Slurm is an open source, fault-tolerant, and highly scalable cluster management and job scheduling system for large and small Linux clusters. It has been used in many supercomputing sites and data centers across the world. JLab farm deployed Slurm in early 2019, but it was hidden from users by Auger system. Users now can access Slurm directly from farm interactive nodes.

Submitting Batch Jobs:
You can submit jobs from one of the interactive nodes or from within a running batch script. Batch jobs are submitted using slurm sbatch command with a valid project account.  You can specify options on the command line, or (recommended) put all of them into your batch script file. See sample scripts in one of the following sections.  In your batch script, please specify at least the following, plus other options useful to your workflow.
  1. account, using -A, --account=<account>
  2. partition, which contains a set of nodes and serves like a queue, using -p, --partition=<partition_names>
  3. resources needed (number of nodes, mode of nodes, etc), using  -C, --constraint=<list> for set of features of desired nodes, -N, --nodes=<num_node> for multiple node jobs, -n, --ntasks=1 --cpus-per-task=<numcores> for a single node job using multiple cores, and --mem-per-cpu=memsize (in unit of megbytes) for memory in megbytes for each core.

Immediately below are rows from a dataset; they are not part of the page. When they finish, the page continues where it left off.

(** The key of a rewrite that was given up is refused for good: in every
    later state of the workspace, a rewrite to that key is never begun. *)
Theorem an_ended_key_never_returns e e' r E c q :
  reach w e → record_of w e = Some r → new_key_id q ∈ ended_rewrites r → later w e e' →
  is_ok (Engine.begin_rewrite w E c q e').1 = false.
Proof.
  intros Hreach Hr Hk Hl. destruct (later_ended w e e' r _ Hreach Hl Hr Hk) as (r' & Hr' & Hk').
  pose proof (later_reach w e e' Hreach Hl) as Hreach'.
  pose proof (reach_sound w e' Hreach') as Hok. rewrite Hr' in Hok. destruct Hok as [Hok _].
  pose proof (write_decided w E _ _ e' r' Hr' (begin_rewrite_decides E c q r' (shelves_of e'))) as Hd. fold (Engine.begin_rewrite w E c q e') in Hd.
  destruct (Engine.begin_rewrite w E c q e') as [[y| | |] e2]; try done. exfalso.
  destruct Hd as [[|]|(r2 & v1 & a & left & Hspec & _)]; try done.
  inversion Hspec as [|s view k _ Hs _ _ Hn| | | | | |]; subst; [|done].
  destruct (ok_session _ Hok s Hs) as (_ & _ & Hnot). by rewrite Hn in Hnot.
Qed.
End theorems.

(** ** A key that only reads *)

(** On whose behalf an operation is. *)
Definition caller_of (o : Op) : option Caller :=
  match o with
  | StagedItemIds c | StagedItem c _ | StagedItemContentFrom c _ _ | StateOfUpload c _
  | PutUploadContent c _ _ | ProbeWrite c | DeleteItem c _ _ _ | EnableEncryption c _ _
  | FreshStart c _ _ | ReplaceHeader c _ _ | BeginUpload c _ | CommitUpload c _ | AbortUpload c _
  | BeginRewrite c _ | HeartbeatRewrite c | TakeOverRewrite c | CommitRewrite c _
  | AbortRewrite c _ => Some c
  | _ => None
  end.

Section readers.
Context {Sh L RS : Type} `{Ext : Externals} `{Shelf : !ItemShelf Sh} `{Lawful : !LawfulShelf Sh}
  `{Led : !Ledger L} `{LawfulLed : !LawfulLedger L} `{Random : !RandomSource RS}.
Context (w : WorkspaceId) (E : Env).
Implicit Types (e : Engine Sh L RS) (r : WorkspaceRecord) (v : Shelves).
Lemma items_of_answers p l :
  reads (Sh := Sh) (RS := RS) (items_of p l) (answers (λ r v, Ok (with_items r v p l))).
Proof.
  induction l as [|id l IH]; intros r v a; cbn [items_of]; [rule_step; unfold answers; auto|].
  rule_step. eapply wpr_reads; [apply item_answers|].
  intros x [->|Hx]; [|revert x Hx; cut_query]. cbn [andthenr].
  rule_step. eapply wpr_reads; [apply IH|].
  intros x [->|Hx]; [|revert x Hx; cut_query]. cbn [andthenr]. rule_step.
  split_and!; [done..|]. left. unfold with_items. cbn. by destruct (partition r v p !! id).
Qed.

Lemma items_after_answers p bound :
  reads (Sh := Sh) (RS := RS) (items_after p bound)
    (answers (λ r v, Ok (with_items r v p (newer_ids r v p bound)))).
Proof.
  intros r v a. unfold items_after. rule_step. eapply wpr_reads; [apply item_ids_after_answers|].
  intros x [->|Hx]; [|revert x Hx; cut_query]. cbn [andthenr]. apply items_of_answers.
Qed.

(** ** Typed prefixes *)

(** What a user typed, as it is compared. *)
Definition normal (input : string) : string := to_ascii_lowercase (trim input).

(** With a dash, a prefix of the id; without, of its content key. *)
Definition matching (typed : string) (id : ItemId) : bool :=
  if negb (count_bytes "-" typed =? 0) then String.prefix typed (text id)
  else String.prefix typed (ItemId.content_key id).

Definition resolved r v (input : string) : Resolved :=
  if negb (well_formed_prefix (normal input)) then InvalidPrefix
  else match List.filter (matching (normal input)) (ids_of r v Current) with
    | [] => ResolvedNotFound
    | [id] => ResolvedId id
    | l => Ambiguous l
    end.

  4. wall time (specifying this more tightly than the default will improve your throughput), using  -t, --time=<time>
  • Note: a computing core denotes a virtual processing core (hyper-threading) not a physical core. A typical physical core contains two virtual processing cores.
Right now there are three partitions, general, production and priority, are configured. Please use Scicomp portal Job page for the status of active and recently finished jobs, as well as the most current partition information.

Job Status and Other Information:
Once jobs are submitted into the slurm system, one can use squeue command to check the status of the jobs,  utilize scancel command to cancel one or a list of jobs, and make use of scontrol command to hold jobs. For detailed information about slurm commands, please checkout slurm official documentation.